Requirement ▸ Write the records below out again. Match them exactly.

----- The data

(* ===== verification/Rhi.v ===== *)
(** The host's side of the Realm Host Interface: host session, firmware activity
    log and host configuration (val_host_rhi.c, pal_rhi.c, val_rhi.h).

    A Realm makes a host call; the host reads the call's registers in the exit
    structure of the first REC, answers in the registers of its enter structure and
    enters the REC again.  [rhi] holds the globals and the static locals of the
    source next to the host state.  Payloads are byte buffers of host memory, one
    byte per address, on which the memory routines of [Libc.Mem] run; an access
    outside the memory in use is the fault [OutOfBounds]. *)
From S2P Require Import Prelude Defs Alloc Granule Host Rmi RecExit Libc.

(** * Constants (val_rhi.h, pal_rhi.h, val.h) *)

Definition RHI_SESSION_VER : Z := 0x10000.
Definition RHI_FAL_VER : Z := 0x10000.
Definition RHI_DA_VER : Z := 0x10000.
Definition RHI_HOSTCONF_VER : Z := 0x10000.
Definition RHI_FAL_LOG_SIZE : Z := 0x1000.
Definition RHI_HOSTCONF_IPA_CHANGE_ALIGNMENT : Z := 0x1000.

Definition RHI_HSS_SESSION_UNCONNECTED : Z := 0.
Definition RHI_HSS_CONNECTION_IN_PROGRESS : Z := 1.
Definition RHI_HSS_CONNECTION_ESTABLISHED : Z := 2.
Definition RHI_HSS_IO_IN_PROGRESS : Z := 3.
Definition RHI_HSS_IO_COMPLETE : Z := 4.
Definition RHI_HSS_BUFFER_SIZE_DETERMINED : Z := 5.
Definition RHI_HSS_CONNECTION_CLOSE_IN_PROGRESS : Z := 6.

Definition RHI_SESS_SUCCESS : Z := 0.
Definition RHI_SESS_PEER_NOT_AVAILABLE : Z := 1.
Definition RHI_SESS_INVALID_STATE_FOR_OPERATION : Z := 2.
Definition RHI_SESS_INVALID_SESSION_ID : Z := 3.
Definition RHI_SESS_ACCESS_FAILED : Z := 4.
Definition RHI_SESS_CONNECTION_TYPE_NOT_SUPPORTED : Z := 5.

Definition RHI_FAL_SUCCESS : Z := 0.
Definition RHI_FAL_ACCESS_FAILED : Z := 1.

Definition RHI_SESSION_VERSION : Z := 0xC5000040.
Definition RHI_SESSION_FEATURES : Z := 0xC5000041.
Definition RHI_SESSION_OPEN : Z := 0xC5000042.
Definition RHI_SESSION_CLOSE : Z := 0xC5000043.
Definition RHI_SESSION_SEND : Z := 0xC5000044.
Definition RHI_SESSION_RECEIVE : Z := 0xC5000045.
Definition RHI_FAL_VERSION : Z := 0xC5000046.
Definition RHI_FAL_FEATURES : Z := 0xC5000047.
Definition RHI_FAL_GET_SIZE : Z := 0xC5000048.
Definition RHI_FAL_READ : Z := 0xC5000049.
Definition RHI_HOSTCONF_VERSION : Z := 0xC500004E.
Definition RHI_HOSTCONF_FEATURES : Z := 0xC500004F.
Definition RHI_HOSTCONF_GET_IPA_CHANGE_ALIGNMENT : Z := 0xC5000050.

----------

Problem solution ▸
(* ===== verification/Rhi.v ===== *)
(** The host's side of the Realm Host Interface: host session, firmware activity
    log and host configuration (val_host_rhi.c, pal_rhi.c, val_rhi.h).

    A Realm makes a host call; the host reads the call's registers in the exit
    structure of the first REC, answers in the registers of its enter structure and
    enters the REC again.  [rhi] holds the globals and the static locals of the
    source next to the host state.  Payloads are byte buffers of host memory, one
    byte per address, on which the memory routines of [Libc.Mem] run; an access
    outside the memory in use is the fault [OutOfBounds]. *)
From S2P Require Import Prelude Defs Alloc Granule Host Rmi RecExit Libc.

(** * Constants (val_rhi.h, pal_rhi.h, val.h) *)

Definition RHI_SESSION_VER : Z := 0x10000.
Definition RHI_FAL_VER : Z := 0x10000.
Definition RHI_DA_VER : Z := 0x10000.
Definition RHI_HOSTCONF_VER : Z := 0x10000.
Definition RHI_FAL_LOG_SIZE : Z := 0x1000.
Definition RHI_HOSTCONF_IPA_CHANGE_ALIGNMENT : Z := 0x1000.

Definition RHI_HSS_SESSION_UNCONNECTED : Z := 0.
Definition RHI_HSS_CONNECTION_IN_PROGRESS : Z := 1.
Definition RHI_HSS_CONNECTION_ESTABLISHED : Z := 2.
Definition RHI_HSS_IO_IN_PROGRESS : Z := 3.
Definition RHI_HSS_IO_COMPLETE : Z := 4.
Definition RHI_HSS_BUFFER_SIZE_DETERMINED : Z := 5.
Definition RHI_HSS_CONNECTION_CLOSE_IN_PROGRESS : Z := 6.

Definition RHI_SESS_SUCCESS : Z := 0.
Definition RHI_SESS_PEER_NOT_AVAILABLE : Z := 1.
Definition RHI_SESS_INVALID_STATE_FOR_OPERATION : Z := 2.
Definition RHI_SESS_INVALID_SESSION_ID : Z := 3.
Definition RHI_SESS_ACCESS_FAILED : Z := 4.
Definition RHI_SESS_CONNECTION_TYPE_NOT_SUPPORTED : Z := 5.

Definition RHI_FAL_SUCCESS : Z := 0.
Definition RHI_FAL_ACCESS_FAILED : Z := 1.

Definition RHI_SESSION_VERSION : Z := 0xC5000040.
Definition RHI_SESSION_FEATURES : Z := 0xC5000041.
Definition RHI_SESSION_OPEN : Z := 0xC5000042.
Definition RHI_SESSION_CLOSE : Z := 0xC5000043.
Definition RHI_SESSION_SEND : Z := 0xC5000044.
Definition RHI_SESSION_RECEIVE : Z := 0xC5000045.
Definition RHI_FAL_VERSION : Z := 0xC5000046.
Definition RHI_FAL_FEATURES : Z := 0xC5000047.
Definition RHI_FAL_GET_SIZE : Z := 0xC5000048.
Definition RHI_FAL_READ : Z := 0xC5000049.
Definition RHI_HOSTCONF_VERSION : Z := 0xC500004E.
Definition RHI_HOSTCONF_FEATURES : Z := 0xC500004F.
Definition RHI_HOSTCONF_GET_IPA_CHANGE_ALIGNMENT : Z := 0xC5000050.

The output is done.